“But the moment I feel that the resistance is facing a real financial crisis, I am ready to sell my kidney…”
Last week, President Donald Trump announced that the United States would impose sanctions on Iran’s Islamic Revolutionary Guard Corps (IRGC) as a Foreign Terrorist Organization (FTO), in addition to the nuclear sanctions he’s reimposed on Iran since announcing the withdrawal from the nuclear deal last May.
In the announcement, Trump explained:
This designation will be the first time that the United States has ever named a part of another government as a FTO. It underscores the fact that Iran’s actions are fundamentally different from those of other governments. This action will significantly expand the scope and scale of our maximum pressure on the Iranian regime. It makes crystal clear the risks of conducting business with, or providing support to, the IRGC. If you are doing business with the IRGC, you will be bankrolling terrorism.
The message to Iran, the president said, is “that its support for terrorism has serious consequences.”
The IRGC is estimated to control roughly 20% of Iran’s economy, CNBC reported. Because the IRGC is so embedded in the Iranian economy, businesses not wanting to run afoul of these new sanctions will have to be extra careful when partnering with Iranian firms to ensure it isn’t a front company for the IRGC.
According to CNBC, “Iran’s economy shrunk by 1.5% last year and is expected to contract by 3.6% this year, according to the International Monetary Fund, compared to 3.8% growth in 2017.”
So the additional sanctions will further restrict Iran’s ability to destabilize the Middle East.
One of the things that the Obama administration assured us was that Iran would spend most of its sanctions relief on rebuilding its economy. In a 2015 speech to the Washington Institute for Near East Policy, then-Treasury Secretary Jack Lew said that “[A]s a result, Iran is expected to use new revenues chiefly to address those needs, including by shoring up its budget, building infrastructure, maintaining the stability of the rial, and attracting imports.”
The Obama administration said that Iran would only spend a small portion of the billions it would receive in sanctions relief on terror, and use most of the money on its people. Yet, last year, protests spread around Iran. And since the sanctions have been reimposed, Hezbollah, Iran’s Lebanon-based terror proxy, has been suffering from a financial crisis.
Hezbollah’s chief, Sheikh Hassan Nasrallah, who once boasted that all of Hezbollah’s “income, its expenses, everything it eats and drinks, its weapons and rockets, are from the Islamic Republic of Iran,” is now boasting that supporters are willing to sell their families kidneys to support the so-called resistance.
Nasrallah said that a man told him “my financial means are limited,” in a speech broadcast on Hezbollah’s Al Manar television station.” The man added, “But the moment I feel that the resistance is facing a real financial crisis, I am ready to sell my kidney, and have my son and wife each sell a kidney, and give the money to the resistance so that it can continue.”
Nasrallah’s financial woes are the result of the reimposed sanctions by Trump.
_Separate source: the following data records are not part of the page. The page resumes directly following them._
(* ===== verification/Uri.v ===== *)
(** URIs of libcaf_core: [uri.{hpp,cpp}], [uri_builder.cpp], the parser of
    [detail/parser/read_uri.hpp] and its entry point in [detail/parse.cpp].

    The parser is a template over its consumer, which is an interface here
    ([consumer]) with the two classes of the source as instances: [uri_builder]
    and the [nop_builder] of [uri::can_parse].  [thrown] records a call of
    [substr] or [erase] with a position behind the end of the string, which
    throws [std::out_of_range].  [assemble_str] returns [None] where its
    assertion fails.  [isprint] is the one of the C locale. *)
From Stdlib Require Import Strings.Ascii Strings.String.
From S2P Require Import Prelude.
From S2P Require Import Fsm.
From S2P Require Import FsmExit.
From S2P Require Import ReadInteger.
From S2P Require Import Printer.
From S2P Require Import Ipv4Address.
From S2P Require Import Ipv6Address.
From S2P Require Import JsonWriter.
#[local] Open Scope Z_scope.

Import Fsm FsmExit ReadInteger Printer Ipv4Address Ipv6Address.

Module Uri.

Definition append_hex := JsonWriter.append_hex.

(** ** Data *)

(** [std::variant<std::string, ip_address>]. *)
Inductive host_type :=
  | HostName (s : list Z)
  | HostIp (addr : ipv6_address).

Record userinfo_type := Userinfo {
  name : list Z;
  password : option (list Z);
}.

Record authority_type := Authority {
  userinfo : option userinfo_type;
  host : host_type;
  port : Z;
}.

Definition authority_empty (a : authority_type) : bool :=
  match host a with HostName [] => true | _ => false end.

(** [unordered_flat_map]: a vector of pairs. *)
Definition query_map : Type := list (list Z * list Z).

Fixpoint emplace (key val : list Z) (xs : query_map) : query_map :=
  match xs with
  | [] => [(key, val)]
  | kv :: xs' => if bool_decide (kv.1 = key) then xs else kv :: emplace key val xs'
  end.

(** [uri::impl_type]; [text] is its member [str]. *)
Record uri := Impl {
  text : list Z;
  scheme : list Z;
  authority : authority_type;
  path : list Z;
  query : query_map;
  fragment : list Z;
  path_offset : nat;
}.

Definition default_instance : uri :=
  Impl [] [] (Authority None (HostName []) 0) [] [] [] 0.

(** ** Percent encoding *)

Definition reserved : list Z := [32; 63; 35; 91; 93; 64; 33; 36; 38; 39; 34; 40; 41; 42; 43; 44; 59; 61].

Definition encode_char (is_path : bool) (ch : Z) : list Z :=
  if (ch =? chr ":") || (ch =? chr "/") then
    if is_path then [ch] else chr "%" :: append_hex [ch]
  else if in_whitelist reserved ch then chr "%" :: append_hex [ch]
  else [ch].

Definition encode (x : list Z) (is_path : bool) : list Z := flat_map (encode_char is_path) x.

(** The value of [hex_buf]: a string view ends before the first null byte. *)
Definition hex_value (a b : Z) : option (option Z) :=
  match read_unsigned_integer 255 (init_state (c_str [chr "0"; chr "x"; a; b; 0])) with
  | Some (ps, x) => Some (if bool_decide (code ps = success) then x else None)
  | None => None
  end.

(** The loop of [uri::decode]: the string, the two positions. *)
Fixpoint decode_loop (fuel : nat) (str : list Z) (read_index write_index : nat) : option (list Z) :=
  match fuel with
  | O => None
  | S n =>
      if (read_index <? length str)%nat then
        match str !! read_index with
        | None => None
        | Some ch =>
            if (ch =? chr "%") && (read_index + 2 <? length str)%nat then
              match str !! (read_index + 1)%nat, str !! (read_index + 2)%nat with
              | Some a, Some b =>
                  match hex_value a b with
                  | Some (Some val) => decode_loop n (<[write_index := val]> str) (read_index + 3) (write_index + 1)
                  | Some None => decode_loop n (<[write_index := chr "?"]> str) (read_index + 3) (write_index + 1)
                  | None => None
                  end
              | _, _ => None
              end
            else if negb (write_index =? read_index)%nat then
              decode_loop n (<[write_index := ch]> str) (read_index + 1) (write_index + 1)
            else decode_loop n str (read_index + 1) (write_index + 1)
        end
      else Some (take write_index str)
  end.

Definition decode (str : list Z) : option (list Z) := decode_loop (S (length str)) str 0 0.

(** ** Printing *)

Definition host_str (a : authority_type) : list Z :=
  match host a with HostName s => s | HostIp addr => v6_to_string addr end.

(** [to_string(const uri::authority_type&)]. *)
Definition print_authority (x : authority_type) : list Z :=
  match userinfo x with
  | Some u =>
      encode (name u) false
        ++ match password u with Some pw => chr ":" :: encode pw false | None => [] end
        ++ [chr "@"]
  | None => []
  end
  ++ match host x with
     | HostIp addr =>
         if v6_embeds_v4 addr then v6_to_string addr else [chr "["] ++ v6_to_string addr ++ [chr "]"]
     | HostName s => encode s false
     end
  ++ if negb (port x =? 0) then chr ":" :: print_unsigned (port x) else [].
In his speech announcing the U.S. withdrawal from the JCPOA (Joint Comprehensive Plan of Action), Trump said, “Since the agreement, Iran’s bloody ambitions have grown only more brazen.” It would appear that he has begun the process of rolling back Iran’s aggression using sanction. The IRGC sanctions will hopefully accelerate that process.
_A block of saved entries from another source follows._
(* ===== verification/Http.v ===== *)
(** HTTP messages of libcaf_net: [net/http/v1.cpp], [header.{hpp,cpp}],
    [request_header.cpp], [response_header.cpp], [method.cpp], [status.cpp], with
    the functions of [caf/string_algorithms.cpp] and [config_value.cpp] they use.

    Texts are lists of character codes.  The string views of a header point into
    its buffer [raw_]; here they are the texts themselves.  An outer [None] stands
    for undefined behaviour and failed assertions in code that is called. *)
From Stdlib Require Import Strings.Ascii Strings.String Floats.SpecFloat.
From S2P Require Import Prelude.
From S2P Require Import Fsm.
From S2P Require Import ReadInteger.
From S2P Require Import ReadNumber.
From S2P Require Import Printer.
From S2P Require Import Uri.
#[local] Open Scope Z_scope.
#[local] Open Scope caf_scope.

Import Fsm ReadInteger Printer.

Module Http.

(** ** String algorithms *)

Fixpoint starts_with (str pre : list Z) {struct pre} : bool :=
  match pre, str with
  | [], _ => true
  | c :: pre', d :: str' => (c =? d) && starts_with str' pre'
  | _ :: _, [] => false
  end.

(** [std::search] and [find]: where [sep] occurs first. *)
Fixpoint search (str sep : list Z) : option nat :=
  if starts_with str sep then Some O
  else match str with [] => None | _ :: str' => S <$> search str' sep end.

Definition split_by (str sep : list Z) : list Z * list Z :=
  match search str sep with
  | Some i => (take i str, drop (i + length sep) str)
  | None => (str, [])
  end.

Fixpoint trim_front (str : list Z) : list Z :=
  match str with c :: str' => if isspace c then trim_front str' else str | [] => [] end.

(** Before it trims, the code asks [isspace] about plain characters; the model
    takes the answer of the C locale for every byte. *)
Definition trim (str : list Z) : list Z :=
  if existsb (fun c => negb (isspace c)) str then rev (trim_front (rev (trim_front str))) else [].

(** [tolower] of the C locale. *)
Definition tolower (c : Z) : Z := if (65 <=? c) && (c <=? 90) then c + 32 else c.

Fixpoint icase_equal (x y : list Z) : bool :=
  match x, y with
  | [], [] => true
  | a :: x', b :: y' => (tolower a =? tolower b) && icase_equal x' y'
  | _, _ => false
  end.
(** The upper layer gets a request. *)
Lemma invoke_request r s :
  hdr_ s = header_of r -> policy_ s = StreamLayer.up_to (Z.to_nat max) ->
  exists s', invoke_upper_layer app (rq_payload r) s = (true, s') /\ observed s' = serve (observed s) r
    /\ mode_ s' = mode_ s /\ policy_ s' = policy_ s /\ max_request_size_ s' = max_request_size_ s.
Proof using Hmax accepts keeps_reading.
  intros Hh Hp. unfold invoke_upper_layer, serve, observed. cbn [fst snd]. rewrite Hh.
  pose proof (accepts (header_of r) (rq_payload r) (up_ s)) as Ha.
  pose proof (keeps_reading (header_of r) (rq_payload r) (up_ s)) as Hk.
  destruct (up_consume app (header_of r) (rq_payload r) (up_ s)) as [[res acts] u]. cbn [fst snd] in *.
  rewrite (proj2 (Z.leb_le 0 res)) by done. eexists. split; [reflexivity|].
  destruct (perform_all_keeps acts (set_up u s)) as (H1 & _ & _ & H4 & H5 & H6).
  rewrite H1, H4, H5, H6, perform_policy by done. done.
Qed.

Lemma request_lines r : header_bytes r = lines_text (request_line (rq_method r) (rq_path r) :: map field_text (rq_fields r)) ++ crlf.
Proof. apply request_text_lines. Qed.

Lemma request_ok_lines r : ok_request max r -> Forall ok_line (request_line (rq_method r) (rq_path r) :: map field_text (rq_fields r)).
Proof. intros (_ & H & Hf & _). constructor; [by apply request_line_ok|by apply fields_lines]. Qed.

Lemma handle_request r s :
  ok_request max r -> handle_header app (header_bytes r) s = Some (true, set_hdr (header_of r) s).
Proof.
  intros (H1 & H2 & H3 & H4 & _). unfold handle_header, header_bytes. rewrite (req_parse_text _ _ _ _ (rq_uri r)) by done.
  by rewrite bool_decide_eq_true_2.
Qed.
In related news, France’s ambassador to the United States removed a tweet about the nuclear deal after Iran protested. Ambassador Gérard Araud, tweeted on Saturday, “It’s false to say that at the expiration of the JCPOA (nuclear deal), Iran will be allowed to enrich uranium,” causing a diplomatic firestorm.
Iran went into full outrage mode. Reuters reported that Iran’s Deputy Foreign Minister Abbas Araqchi called Araud’s comments “a major violation of the object and purpose of the JCPOA,” and demanded “immediate clarification by Paris, or we act accordingly.”
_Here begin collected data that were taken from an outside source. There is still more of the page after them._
(** One round for a payload. *)
Lemma payload_delivers s w r k q rs p :
  max_response_size_ s = max -> Forall (ok_response max) (q :: rs) -> serve_all (q :: rs) (observed s) = goal ->
  mode_ s = read_payload -> policy_ s = usual -> buffer_ s = [] -> hdr_ s = header_of q -> rp_body q = Plain p ->
  payload_len_ s = zlen p -> zlen p <= max -> w ++ r = p ++ stream rs ->
  exists c s', consume_payload app s w k = Some (k + Z.of_nat c, s') /\ (c <= length w)%nat
    /\ expecting s' (drop c (w ++ r)) /\ (c = O -> p <> [] -> starved s s' w r).
Proof using Hmax accepts keeps_reading.
  intros Hms Hrs Hgoal Hm Hpol Hbuf Hh Hbody Hlen Hle Ht. unfold consume_payload. rewrite Hlen.
  destruct (Z.ltb_spec (zlen w) (zlen p)) as [Hshort|Hlong].
  - exists 0%nat, s. split_and!; [by rewrite Z.add_0_r|lia| |].
    + split; [done|]. exists (q :: rs). split_and!; [done..|]. unfold awaiting. rewrite Hm. split_and!; [done..|].
      exists q, rs, p. split_and!; [done..|unfold zlen in *; lia|lia|done].
    + intros _ _. left. split; [done|]. rewrite Hpol. cbn. unfold zlen in *. split; [lia|].
      intros ->. rewrite app_nil_r in Ht. apply (f_equal length) in Ht. rewrite length_app in Ht. lia.
  - destruct (split_prefix _ _ _ _ Ht) as (w2 & -> & Hw2); [unfold zlen in *; lia|].
    unfold zlen at 1. rewrite Nat2Z.id, take_app_length.
    pose proof (response_invoked q s Hh Hpol) as Hi. rewrite Hbody in Hi. cbn [body_payload] in Hi.
    destruct Hi as (s' & -> & Ho & H1 & H2 & H3 & H4). exists (length p). eexists.
    split_and!; [reflexivity|rewrite length_app; lia| |by intros Hp0 Hp; destruct p].
    rewrite <- app_assoc, drop_app_length. apply Forall_cons in Hrs as [_ Hrs]. split; [cbn; by rewrite H4|]. exists rs.
    split_and!; [done|unfold observed in *; cbn; by rewrite Ho|]. unfold awaiting. cbn [mode_ set_mode policy_ buffer_].
    split_and!; [done|congruence|done].
Qed.
(** C7: [InstantSealBlockImport] forwards [check_block] and [import_block]
    to the inner block import: the same arguments (the import parameters,
    post-digests included, and the cache) go in, the inner result comes out,
    and the error type is the inner one. *)
Theorem shim_delegates_unchanged
  {Header Extrinsic Justification DigestItem BlockCheckParams ImportResult I : Type}
  `{BI : BlockImport Header Extrinsic Justification DigestItem BlockCheckParams ImportResult I} :
  Error (InstantSealBlockImport I) = Error I /\
  (forall (i : I) (block : BlockCheckParams),
    check_block (InstantSealBlockImport_from i) block =
      (InstantSealBlockImport_from (check_block i block).1, (check_block i block).2)) /\
  (forall (i : I) (block : BlockImportParams Header Extrinsic Justification DigestItem)
          (cache : HashMap),
    import_block (InstantSealBlockImport_from i) block cache =
      (InstantSealBlockImport_from (import_block i block cache).1,
       (import_block i block cache).2)).
Proof.
  split; [reflexivity|]. split.
  - intros i block. simpl. destruct (check_block i block). reflexivity.
  - intros i block cache. simpl. destruct (import_block i block cache). reflexivity.
Qed.

Lemma lock_inv_init : ImportLock.lock_inv ImportLock.sched_init.
Proof.
  intros i. simpl. rewrite lookup_nil. split; discriminate.
Qed.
Iranian Foreign Minister Mohammad Javad Zarif tweeted, “Reminder to our E3 partners in #JCPOA: There is NO prohibition on the enrichment of uranium by Iran under #NPT, JCPOA or UNSCR 2231. Neither now, nor in 2025 or beyond. Might be useful for European partners to actually read the document they signed on to, and pledged to defend.”
It’s odd for Zarif to refer to anyone signing the JCPOA, as it was never signed per Iran’s demand.
Araud had qualified his comment by adding, “Under the NPT and its additional protocol, it will have to prove, under strict monitoring, that its nuclear activities are civilian.” So Zarif’s claim is false, but it does betray Iran’s belief that the JCPOA gives it free rein to enrich uranium now and an unlimited amount when the JCPOA expires in 2025.
The latter incident raises a question: If Araud took down a tweet after offending Iran, what are the chances that his nation would stand up to Iran if it insisted on continuing to enrich uranium after 2025 even if its nuclear program was found not to be peaceful?
And if Iran believes that it has license to enrich uranium, why did the world have to bribe it with billions in sanctions relief to take the deal?